(** * Parallel Spreadsheet: the enrichment orchestration, embedded and verified

    The development follows the two source files of the repository:

    - [app/page.tsx]: the client.  Selection, the Job Descriptor Builder
      ([enrich]), the Event Reconciler ([handleEventData], [applyRowResult]),
      the pending set and the three termination paths; the operations that
      edit the grid ([addColumn], [deleteColumn], [addRow], [deleteRow], the
      keyboard handler) and the numbers of the toolbar badges.
    - [app/api/parallel/route.ts]: the server route.  [buildExplicitSchema],
      the construction of [run_map] and the SSE proxy ([GET]).

    JavaScript values are modelled by [Js.JSON] (with [option] for
    [undefined]), JavaScript objects used as dictionaries by [gmap string],
    the [Set<string>] of pending cells by [gset string].  Numbers are integers
    ([Z]); strings are ASCII text. *)

From Stdlib Require Import ZArith List String Ascii Bool Lia.
From stdpp Require Import base gmap sets list strings pretty.

Local Open Scope string_scope.
Local Open Scope list_scope.
Local Open Scope Z_scope.
Local Set Warnings "-register-all,-clear-no-such-hyp".

(* ===================================================================== *)
(** * JavaScript values and string primitives                             *)
(* ===================================================================== *)

Module Js.

(** A value produced by [JSON.parse].  [undefined] is not a JSON value: an
    expression that may be [undefined] has type [option JSON]. The field list
    of [JObj] is the object's own properties in enumeration order. *)
Inductive JSON :=
| JNull
| JBool (b : bool)
| JNum (n : Z)
| JStr (s : string)
| JArr (items : list JSON)
| JObj (fields : list (string * JSON)).

(** [ToBoolean]. *)
Definition truthy (v : JSON) : bool :=
  match v with
  | JNull => false
  | JBool b => b
  | JNum n => negb (n =? 0)
  | JStr s => negb (String.eqb s "")
  | JArr _ | JObj _ => true
  end.

Definition truthy_opt (v : option JSON) : bool :=
  match v with Some x => truthy x | None => false end.

(** Own property of the first field with that name. *)
Fixpoint assoc (k : string) (fields : list (string * JSON)) : option JSON :=
  match fields with
  | [] => None
  | (k', v) :: rest => if String.eqb k' k then Some v else assoc k rest
  end.
(** "absolute rounding error (computed as clock×divisor − requested baud, in
    the prescaler's native scale)", on unbounded integers. *)
Definition spec_abs_error (clock_f div baud : Z) : Z :=
  Z.abs (clock_f * div - baud).

(** The factor the specification selects when both divisors are non-zero:
    /8 only when its error is strictly smaller. *)
Inductive prescaler : Type := Div16 | Div8.

Definition spec_select (F_CPU baud div16 div8 : Z) : prescaler :=
  if spec_abs_error (F_CPU / 8) div8 baud
       <? spec_abs_error (F_CPU / 16) div16 baud
  then Div8 else Div16.

(** ** Observations on a run of [usart_init] *)

(** The two candidate divisors of lines 43-44, for a non-zero [baud]. *)
Definition cand16 (F_CPU baud : Z) : Z :=
  u32 (F_CPU_DIV_16 F_CPU + baud / 2) / baud.

Definition cand8 (F_CPU baud : Z) : Z :=
  u32 (F_CPU_DIV_8 F_CPU + baud / 2) / baud.

(** The factor that won: /16 exactly when [ubrr_div16] is still non-zero at
    lines 73-74. *)
Definition winner (F_CPU baud : Z) : prescaler :=
  if truthy (pick_closest F_CPU baud (cand16 F_CPU baud) (cand8 F_CPU baud))
  then Div16 else Div8.

(** What a run of [usart_init] leaves behind when it gets past line 48. *)
Record configured {io : AvrIo} (F_CPU baud mode : Z) (m m' : machine) : Prop := {
  cfg_UBRR1 :
    v_UBRR1 (sfrs m') =
    match winner F_CPU baud with
    | Div16 => cand16 F_CPU baud
    | Div8 => cand8 F_CPU baud
    end;
  cfg_UCSR1A :
    v_UCSR1A (sfrs m') =
    match winner F_CPU baud with Div16 => 0 | Div8 => U2X1 end;
  cfg_UCSR1B : v_UCSR1B (sfrs m') = ucsr1b_value mode;
  cfg_UCSR1C : v_UCSR1C (sfrs m') = ucsr1c_value mode;
  cfg_UDR1 : v_UDR1 (sfrs m') = v_UDR1 (sfrs m);
  cfg_writes :
    sfr_writes m' =
    sfr_writes m ++
      [(UCSR1B, 0); (UCSR1C, v_UCSR1C (sfrs m')); (UBRR1, v_UBRR1 (sfrs m'));
       (UCSR1A, v_UCSR1A (sfrs m')); (UCSR1B, v_UCSR1B (sfrs m'))];
  cfg_tx_evth : consumer_evth (usart_fifo_tx m') = evth_usart_txfifo;
  cfg_tx_evtm : consumer_evtm (usart_fifo_tx m') = FIFO_EVT_NEW;
  cfg_tx_data : fifo_data (usart_fifo_tx m') = fifo_data (usart_fifo_tx m);
  cfg_rx : usart_fifo_rx m' = usart_fifo_rx m
}.

(** Bit [n] of a register field of [width] bits at position [pos] that
    carries the bits of [mode] from bit [src] on. *)
Definition field_bit (mode src width pos n : Z) : bool :=
  (pos <=? n) && (n <? pos + width) && Z.testbit mode (src + (n - pos)).

(** Bit [n] of a group of register bits that are all set when [on] holds. *)
Definition flag_bits (on : bool) (bits : list Z) (n : Z) : bool :=
  on && existsb (Z.eqb n) bits.

(** What one run of a transmit interrupt handler [isr] does to [m]: the
    bytes it takes off the transmit queue are [popped], at most one and from
    the front; each of them is assigned once to [UDR1] and nothing else is
    assigned; when the pop reports an empty queue no register changes. *)
Definition pumps_at_most_one_byte (isr : M unit) (m : machine) : Prop :=
  exists m',
    isr m = Done tt m' /\
    usart_fifo_rx m' = usart_fifo_rx m /\
    let popped := firstn 1 (fifo_data (usart_fifo_tx m)) in
    (length popped <= 1)%nat /\
    fifo_data (usart_fifo_tx m) = popped ++ fifo_data (usart_fifo_tx m') /\
    sfr_writes m' = sfr_writes m ++ map (fun b => (UDR1, byte_val b)) popped /\
    (length (sfr_writes m') <= length (sfr_writes m) + 1)%nat /\
    (forall r, r <> UDR1 -> sfr_get r (sfrs m') = sfr_get r (sfrs m)) /\
    (fst (fifo_read_one (usart_fifo_tx m)) < 0 ->
     sfrs m' = sfrs m /\ sfr_writes m' = sfr_writes m /\
     usart_fifo_tx m' = usart_fifo_tx m).

(** [k] runs of a handler [c], one after the other. *)
Fixpoint run_times (k : nat) (c : M unit) : M unit :=
  match k with
  | O => ret tt
  | S k' => c ;; run_times k' c
  end.

(** Every field of [UCSR1C] and every bit of [UCSR1B] lies within bits 0-7:
    the two-bit fields start at bit 6 at most. *)
Definition fields_in_byte `{AvrIo} : Prop :=
  bit_numbers_ok /\ UMSEL10 <= 6 /\ UPM10 <= 6 /\ UCSZ10 <= 6.

(** The bits of the mode word that [ucsr1c_value] reads: 5-10 and 14-15. *)
Definition UCSR1C_MODE_BITS : Z := 0xC7E0.

(** The register values that a sequence of assignments leaves, starting
    from [f]. *)
Definition replay (ws : list (sfr * Z)) (f : sfr_file) : sfr_file :=
  fold_left (fun g rv => sfr_set (fst rv) (snd rv) g) ws f.

(** A quiescent machine, used to run the driver on concrete inputs. *)
Definition idle_fifo : fifo_t := mk_fifo [] 4 evth_null 0.

Definition idle_machine : machine :=
  mk_machine (mk_sfr 0 0 0 0 0) [] idle_fifo idle_fifo.

(** ** Arithmetic of the divisor computation *)

Lemma u32_small (x : Z) : in_u32 x -> u32 x = x.
Proof. unfold in_u32, u32. intros H. now apply Z.mod_small. Qed.

Lemma ubrr_sum16_in_range (F_CPU baud : Z) :
  in_u32 F_CPU -> in_u32 baud -> in_u32 (F_CPU_DIV_16 F_CPU + baud / 2).
Proof.
  unfold in_u32, F_CPU_DIV_16. intros HF Hb.
  assert (0 <= F_CPU / 16 < 2 ^ 28).
  { split; [apply Z.div_pos; lia|apply Z.div_lt_upper_bound; lia]. }
  assert (0 <= baud / 2 < 2 ^ 31).
  { split; [apply Z.div_pos; lia|apply Z.div_lt_upper_bound; lia]. }
  lia.
Qed.

Lemma ubrr_sum8_in_range (F_CPU baud : Z) :
  in_u32 F_CPU -> in_u32 baud -> in_u32 (F_CPU_DIV_8 F_CPU + baud / 2).
Proof.
  unfold in_u32, F_CPU_DIV_8. intros HF Hb.
  assert (0 <= F_CPU / 8 < 2 ^ 29).
  { split; [apply Z.div_pos; lia|apply Z.div_lt_upper_bound; lia]. }
  assert (0 <= baud / 2 < 2 ^ 31).
  { split; [apply Z.div_pos; lia|apply Z.div_lt_upper_bound; lia]. }
  lia.
Qed.

Lemma cand16_exact (F_CPU baud : Z) :
  in_u32 F_CPU -> in_u32 baud ->
  cand16 F_CPU baud = round_half_up (F_CPU / 16) baud.
Proof.
  intros HF Hb. unfold cand16, round_half_up.
  now rewrite u32_small by now apply ubrr_sum16_in_range.
Qed.

Lemma cand8_exact (F_CPU baud : Z) :
  in_u32 F_CPU -> in_u32 baud ->
  cand8 F_CPU baud = round_half_up (F_CPU / 8) baud.
Proof.
  intros HF Hb. unfold cand8, round_half_up.
  now rewrite u32_small by now apply ubrr_sum8_in_range.
Qed.

Lemma cand_nonneg (F_CPU baud : Z) :
  in_u32 F_CPU -> 0 < baud < 2 ^ 32 ->
  0 <= cand16 F_CPU baud /\ 0 <= cand8 F_CPU baud.
Proof.
  intros HF Hb. unfold cand16, cand8, u32. split.
  all: apply Z.div_pos; [apply Z.mod_pos_bound|]; lia.
Qed.

(** Rounding the truncated quotient [clock / f] agrees with rounding
    [clock / (f * baud)] when [f] divides the clock or [baud] is even. *)
Lemma round_two_stage (clock f baud : Z) :
  0 < f -> f mod 2 = 0 -> 0 < baud ->
  clock mod f = 0 \/ baud mod 2 = 0 ->
  round_half_up (clock / f) baud = round_half_up clock (f * baud).
Proof.
  intros Hf Hf2 Hb Hdiv. unfold round_half_up.
  apply Z.mod_divide in Hf2; [|lia]. destruct Hf2 as [h Hh].
  assert (Hh0 : 0 < h) by lia.
  rewrite <- (Z.div_div _ f baud) by lia.
  f_equal.
  assert (Hhalf : f * baud / 2 = h * baud).
  { subst f. replace (h * 2 * baud) with (h * baud * 2) by ring.
    apply Z.div_mul. lia. }
  rewrite Hhalf.
  destruct Hdiv as [Hc | He].
  - apply Z.mod_divide in Hc; [|lia]. destruct Hc as [k Hk]. subst clock.
    rewrite Z.div_mul by lia.
    rewrite Z.div_add_l by lia.
    f_equal. subst f.
    rewrite Z.div_mul_cancel_l; lia.
  - apply Z.mod_divide in He; [|lia]. destruct He as [j Hj]. subst baud.
    rewrite Z.div_mul by lia.
    replace (h * (j * 2)) with (j * f) by (subst f; ring).
    rewrite Z.div_add by lia. reflexivity.
Qed.
(** X9. For every [n >= 3], running the gate applications of the routine
    of [dac_toffoli n] on any register of its wires, whatever its
    ancilla wires hold at the start, changes no wire but the target:
    the controls and the ancilla wires end as they started. *)
Theorem dac_toffoli_changes_only_target depth n :
  3 <= n → deep_enough depth n →
  ∃ r, dac_toffoli depth n = Ok r ∧
       ∀ st ok, length st = max_wire r →
         ∃ v, run_ops (op_list r) (st, ok)
              = (<[Z.to_nat (n - 1) := v]> st, ok).
Proof.
  intros Hn Hd.
  destruct (dac_toffoli_well_built depth n Hn Hd) as (r & Hr & _).
  exists r. split; [exact Hr|].
  refine (dac_toffoli_routine_ind
            (fun n r => ∀ st ok, length st = max_wire r →
               ∃ v, run_ops (op_list r) (st, ok)
                    = (<[Z.to_nat (n - 1) := v]> st, ok))
            _ _ _ depth n r Hr).
  - intros [|x [|y [|z [|? ?]]]] ok Hlen; try discriminate.
    exists (xorb (x && y) z). destruct x, y, z, ok; vm_compute; reflexivity.
  - intros [|x [|y [|z [|t [|a [|? ?]]]]]] ok Hlen; try discriminate.
    exists (xorb (xorb (x && y) a && z) t).
    destruct x, y, z, t, a, ok; vm_compute; reflexivity.
  - intros m r1 r2 H5 (_ & _ & D1 & S1) (_ & _ & D2 & S2) _ _ st ok Hlen.
    pose proof (halves_sum m) as Hsum.
    pose proof (first_half_bounds m ltac:(lia)) as Hfh.
    pose proof (second_half_large m H5) as Hsh.
    unfold dac_node in *. cbn [max_wire op_list] in *.
    set (a := Z.to_nat (first_half m)) in *.
    set (b := Z.to_nat (second_half m)) in *.
    destruct (split_register st a b ltac:(lia))
      as (c1 & c2 & t & a1 & a2 & -> & Hc1 & Hc2).
    eexists.
    rewrite (dac_ops_run a b _ _ c1 c2 t a1 a2 ok); try assumption.
    + rewrite (insert_app_at _ _ _ 0) by (rewrite length_app; lia).
      reflexivity.
    + replace (S a) with (Z.to_nat (first_half m + 1)) by lia. exact S1.
    + replace (S b) with (Z.to_nat (second_half m + 1)) by lia. exact S2.
Qed.

Lemma dac_toffoli_changes_only_target_witness :
  ∃ r, dac_toffoli 3 8 = Ok r ∧
       ∀ st ok, length st = max_wire r →
         ∃ v, run_ops (op_list r) (st, ok)
              = (<[Z.to_nat (8 - 1) := v]> st, ok).
Proof.
  apply (dac_toffoli_changes_only_target 3 8).
  - lia.
  - unfold deep_enough. simpl. lia.
Defined.
(* ===== verification/Runtime.v ===== *)
(** * Runtime: the asyncio world the coroutines of grab_mayhemids.py run in

    The exceptions the handlers of [fetch_user_data] name, the observable
    events (each [print], [asyncio.sleep] and HTTP request, in order), the
    world (working directory, the global dict [existing_files_dict], the
    counter of the global semaphore and the event log) and a state and
    exception monad [M] over it, made an instance of stdpp's [MRet],
    [MBind] and [MThrow] so that its programs use the [x ← c; k] notation.
    The server is a type class [Network]: its answer to the [n]-th request
    of a url. *)

From Stdlib Require Import ZArith Lia String.
From stdpp Require Import base list gmap strings.
From S2P Require Import Prelude PyStr.

Module Runtime.

(** ** Exceptions *)

(** The exception classes the code mentions, and the ones it does not
    catch: [ET.ParseError] (line 64), [AttributeError] on [None.text] or
    [None.split] (line 67), [IndexError] of an out-of-range index, and any
    other exception of aiohttp or aiofiles. *)
Inductive exn :=
  | ClientPayloadError
  | ClientResponseError
  | ClientConnectorError
  | TimeoutError
  | ParseError
  | AttributeError
  | IndexError
  | OtherError.

#[export] Instance exn_eq_dec : EqDecision exn.
Proof. solve_decision. Defined.

(** ** Observable events *)

Inductive event :=
  | EvSkip (id : Z)                      (** line 39 *)
  | EvRequest (url : string)             (** the GET of line 50 *)
  | EvPayloadError (id : Z) (n : Z)      (** line 55 *)
  | EvFailed (id : Z) (n : Z)            (** lines 60, 99, 108 *)
  | EvSleep (d : Z)                      (** [asyncio.sleep(d)] *)
  | EvSaved (filename : string)          (** line 74 *)
  | EvNoResources (id : Z)               (** line 77 *)
  | EvStatusError (status : Z) (id : Z)  (** line 79 *)
  | EvRetrying (id : Z) (n : Z)          (** lines 82, 89 *)
  | EvRequestError (id : Z)              (** line 87 *)
  | EvConnectorError (id : Z)            (** line 94 *)
  | EvGlobalTimeout (id : Z)             (** line 103 *)
  | EvProcessing (start_id end_id : Z)   (** line 133 *)
  | EvFinished (start_id end_id : Z)     (** line 135 *)
  | EvElapsed.                           (** line 143; the time is not modelled *)

#[export] Instance event_eq_dec : EqDecision event.
Proof. solve_decision. Defined.

(** ** The world *)

Record world := mkWorld {
    w_fs : gmap string string;    (** the working directory: name -> content *)
    w_idx : gmap string string;   (** [existing_files_dict] *)
    w_sem : nat;                  (** [semaphore._value] *)
    w_log : list event            (** what happened, oldest first *)
  }.

Definition set_fs (fs : gmap string string) (w : world) : world :=
  mkWorld fs (w_idx w) (w_sem w) (w_log w).
Definition set_idx (idx : gmap string string) (w : world) : world :=
  mkWorld (w_fs w) idx (w_sem w) (w_log w).
Definition set_sem (n : nat) (w : world) : world :=
  mkWorld (w_fs w) (w_idx w) n (w_log w).
Definition add_event (e : event) (w : world) : world :=
  mkWorld (w_fs w) (w_idx w) (w_sem w) (w_log w ++ [e]).

(** ** The monad *)

(** A coroutine returns a value, raises, or waits forever on the
    semaphore ([Stuck]). *)
Inductive res (A : Type) :=
  | Ok (a : A)
  | Raise (e : exn)
  | Stuck.
Arguments Ok {A} a.
Arguments Raise {A} e.
Arguments Stuck {A}.

Definition M (A : Type) : Type := world -> res A * world.

#[export] Instance M_ret : MRet M := fun A a w => (Ok a, w).
#[export] Instance M_bind : MBind M := fun A B k m w =>
  match m w with
  | (Ok a, w') => k a w'
  | (Raise e, w') => (Raise e, w')
  | (Stuck, w') => (Stuck, w')
  end.
#[export] Instance M_throw : MThrow exn M := fun A e w => (Raise e, w).

(** ** The network *)

(** A response: its status and what [await response.text()] gives. *)
Record response := Response {
    status : Z;
    text : exn + string
  }.

(** What [await asyncio.wait_for(session.get(...), ...)] gives: a response
    or an exception (both timeouts appear as [TimeoutError]). *)
Inductive get_result :=
  | GetRaise (e : exn)
  | GetOk (r : response).

(** The server's answer to the [n]-th request (from 0) of a url. *)
Class Network := respond : string -> nat -> get_result.

Definition is_request_to (url : string) (e : event) : bool :=
  match e with EvRequest u => bool_decide (u = url) | _ => false end.

Definition is_request (e : event) : bool :=
  match e with EvRequest _ => true | _ => false end.

(** How many requests of [url] the log holds. *)
Definition requests_to (url : string) (log : list event) : nat :=
  length (List.filter (is_request_to url) log).
Arguments requests_to : simpl never.

(** ** The Python effects, as an interface

    The operations the coroutines of grab_mayhemids.py perform, one
    operational type class each, in the style of stdpp's [MRet] and
    [MBind].  The worker of [Fetch] is written once against them; [M]
    below runs it as one coroutine alone, [Gather.co] as one task among
    the tasks of an [asyncio.gather]. *)
Class Print (m : Type -> Type) := print : event -> m unit.
Class Sleep (m : Type -> Type) := sleep : Z -> m unit.
Class GetIdx (m : Type -> Type) := get_idx : m (gmap string string).
Class DictSet (m : Type -> Type) := dict_set : string -> string -> m unit.
Class WriteFile (m : Type -> Type) := write_file : string -> string -> m unit.
Class HttpGet (m : Type -> Type) := http_get : string -> m response.
Class TryExcept (m : Type -> Type) :=
  try_except : forall {A}, m A -> (exn -> option (m A)) -> m A.
Class WithSemaphore (m : Type -> Type) := with_semaphore : forall {A}, m A -> m A.

#[export] Hint Mode Print ! : typeclass_instances.
#[export] Hint Mode Sleep ! : typeclass_instances.
#[export] Hint Mode GetIdx ! : typeclass_instances.
#[export] Hint Mode DictSet ! : typeclass_instances.
#[export] Hint Mode WriteFile ! : typeclass_instances.
#[export] Hint Mode HttpGet ! : typeclass_instances.
#[export] Hint Mode TryExcept ! : typeclass_instances.
#[export] Hint Mode WithSemaphore ! : typeclass_instances.

(** ** The effects in [M] *)

(** [try: m except ...:]: [h e] is the handler of [e], [None] when no
    clause matches and the exception propagates. *)
#[export] Instance M_try : TryExcept M := fun A m h w =>
  match m w with
  | (Raise e, w') => match h e with Some k => k w' | None => (Raise e, w') end
  | r => r
  end.

#[export] Instance M_print : Print M := fun e w => (Ok tt, add_event e w).

#[export] Instance M_sleep : Sleep M := fun d => print (EvSleep d).

#[export] Instance M_get_idx : GetIdx M := fun w => (Ok (w_idx w), w).

(** [existing_files_dict[k] = v] *)
#[export] Instance M_dict_set : DictSet M := fun k v w =>
  (Ok tt, set_idx (<[k := v]> (w_idx w)) w).

(** [open(fn, 'w').write(content)]: creates or truncates [fn]. *)
#[export] Instance M_write_file : WriteFile M := fun fn content w =>
  (Ok tt, set_fs (<[fn := content]> (w_fs w)) w).

(** [asyncio.Semaphore.acquire]: takes a permit, or waits.  A coroutine run
    alone waits forever. *)
Definition acquire : M unit := fun w =>
  match w_sem w with
  | O => (Stuck, w)
  | S n => (Ok tt, set_sem n w)
  end.

Definition release : M unit := fun w => (Ok tt, set_sem (S (w_sem w)) w).

(** [async with semaphore: body]: the permit is given back whether the body
    returns or raises. *)
#[export] Instance M_with_semaphore : WithSemaphore M := fun A body w =>
  match acquire w with
  | (Ok _, w1) =>
      match body w1 with
      | (Ok a, w2) => (Ok a, set_sem (S (w_sem w2)) w2)
      | (Raise e, w2) => (Raise e, set_sem (S (w_sem w2)) w2)
      | (Stuck, w2) => (Stuck, w2)
      end
  | (_, w1) => (Stuck, w1)
  end.

(** The request of line 50: logged, then answered by the server. *)
#[export] Instance M_http_get {N : Network} : HttpGet M := fun url w =>
  let w' := add_event (EvRequest url) w in
  match respond url (requests_to url (w_log w)) with
  | GetRaise e => (Raise e, w')
  | GetOk r => (Ok r, w')
  end.

(** ** Reasoning about [M]

    Properties of a computation that hold on all its runs, and the lemmas
    that build them along the structure of a program. *)

(** Running a sequence whose first part returns or raises. *)
Lemma M_bind_ok {A B} (m : M A) (k : A -> M B) w a w' :
  m w = (Ok a, w') -> (m ≫= k) w = k a w'.
Proof. intros Hm. unfold mbind, M_bind. by rewrite Hm. Qed.

Lemma M_bind_raise {A B} (m : M A) (k : A -> M B) w e w' :
  m w = (Raise e, w') -> (m ≫= k) w = (Raise e, w').
Proof. intros Hm. unfold mbind, M_bind. by rewrite Hm. Qed.

(** Every exception that escapes [m] satisfies [P]. *)
Definition escapes_only (P : exn -> Prop) {A} (m : M A) : Prop :=
  forall w e w', m w = (Raise e, w') -> P e.

Section Escapes.
Context (P : exn -> Prop).

Lemma esc_ret {A} (a : A) : escapes_only P (mret a).
Proof. by intros w e w' [=]. Qed.

Lemma esc_throw {A} (e : exn) : P e -> escapes_only P (mthrow (A:=A) e).
Proof. intros He w e' w' [= <- _]. done. Qed.

Lemma esc_print ev : escapes_only P (print ev).
Proof. by intros w e w' [=]. Qed.

Lemma esc_get_idx : escapes_only P get_idx.
Proof. by intros w e w' [=]. Qed.

Lemma esc_write_file fn c : escapes_only P (write_file fn c).
Proof. by intros w e w' [=]. Qed.

Lemma esc_dict_set k v : escapes_only P (dict_set k v).
Proof. by intros w e w' [=]. Qed.

Lemma esc_bind {A B} (m : M A) (k : A -> M B) :
  escapes_only P m -> (forall a, escapes_only P (k a)) -> escapes_only P (m ≫= k).
Proof.
  intros Hm Hk w e w'. unfold mbind, M_bind.
  destruct (m w) as [[a|e0|] w1] eqn:E; [apply Hk| |done].
  intros [= -> _]. by eapply Hm.
Qed.

(** Only what no clause catches, or what a clause raises, escapes a
    [try]. *)
Lemma esc_try {A} (m : M A) h :
  (forall e k, h e = Some k -> escapes_only P k) ->
  (forall e, h e = None -> P e) ->
  escapes_only P (try_except m h).
Proof.
  intros Hh Hn w e w'. unfold try_except, M_try.
  destruct (m w) as [[a|e0|] w1]; [done| |done].
  destruct (h e0) as [k|] eqn:Ek; [by apply (Hh e0 k)|].
  intros [= -> _]. by apply Hn.
Qed.

Lemma esc_with_semaphore {A} (body : M A) :
  escapes_only P body -> escapes_only P (with_semaphore body).
Proof.
  intros Hb w e w'. unfold with_semaphore, M_with_semaphore, acquire.
  destruct (w_sem w); [done|].
  destruct (body _) as [[a|e0|] w2] eqn:E; [done| |done].
  intros [= -> _]. by eapply Hb.
Qed.
End Escapes.

Section NetFacts.
Context `{Network}.

Lemma esc_http_get_any url : escapes_only (fun _ => True) (http_get url).
Proof. done. Qed.
End NetFacts.

(** ** Properties closed under the combinators

    A property of computations that holds of the primitives the worker
    uses and is kept by [≫=], [try_except] and [with_semaphore].  The fetch
    worker satisfies every such property ([Fetch.fetch_closed]). *)
Record closed (Q : forall A, M A -> Prop) : Prop := {
    cl_ret : forall A (a : A), Q A (mret a);
    cl_throw : forall A (e : exn), Q A (mthrow e);
    cl_print : forall ev, Q unit (print ev);
    cl_get_idx : Q _ get_idx;
    cl_http : forall (N : Network) url, Q _ (http_get url);
    cl_bind : forall A B (m : M A) (k : A -> M B),
      Q A m -> (forall a, Q B (k a)) -> Q B (m ≫= k);
    cl_try : forall A (m : M A) h,
      Q A m -> (forall e k, h e = Some k -> Q A k) -> Q A (try_except m h);
    cl_sem : forall A (body : M A), Q A body -> Q A (with_semaphore body)
  }.

(** The directory and the dict keep a property [J] of the pair. *)
Definition keeps (J : gmap string string -> gmap string string -> Prop) {A} (m : M A) : Prop :=
  forall w, J (w_fs w) (w_idx w) -> J (w_fs (m w).2) (w_idx (m w).2).

Lemma keeps_closed J : closed (@keeps J).
Proof.
  split; unfold keeps, mbind, M_bind, try_except, M_try, with_semaphore, M_with_semaphore, acquire, http_get, M_http_get; intros.
  - done.
  - done.
  - done.
  - done.
  - by destruct (respond _ _).
  - specialize (H w H1). destruct (m w) as [[a|e|] w1]; simpl in *; auto.
  - specialize (H w H1). destruct (m w) as [[a|e|] w1]; simpl in *; auto.
    destruct (h e) as [k|] eqn:E; eauto.
  - destruct (w_sem w); [done|]. specialize (H (set_sem n w) H0).
    destruct (body _) as [[a|e|] w2]; simpl in *; auto.
Qed.

#[export] Hint Resolve esc_ret esc_throw esc_print esc_get_idx esc_write_file
  esc_dict_set esc_bind esc_with_semaphore : mayhem.

End Runtime.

- _Problem to solve_:
Reproduce exactly, and only, the part of the listing above that begins at the line with "(Ok tt, set_idx (<[k := v]> (w_idx w)) w)." and goes on through the line with "Definition acquire : M unit := fun w =>".

- _Written solution_:
  (Ok tt, set_idx (<[k := v]> (w_idx w)) w).

(** [open(fn, 'w').write(content)]: creates or truncates [fn]. *)
#[export] Instance M_write_file : WriteFile M := fun fn content w =>
  (Ok tt, set_fs (<[fn := content]> (w_fs w)) w).

(** [asyncio.Semaphore.acquire]: takes a permit, or waits.  A coroutine run
    alone waits forever. *)
Definition acquire : M unit := fun w =>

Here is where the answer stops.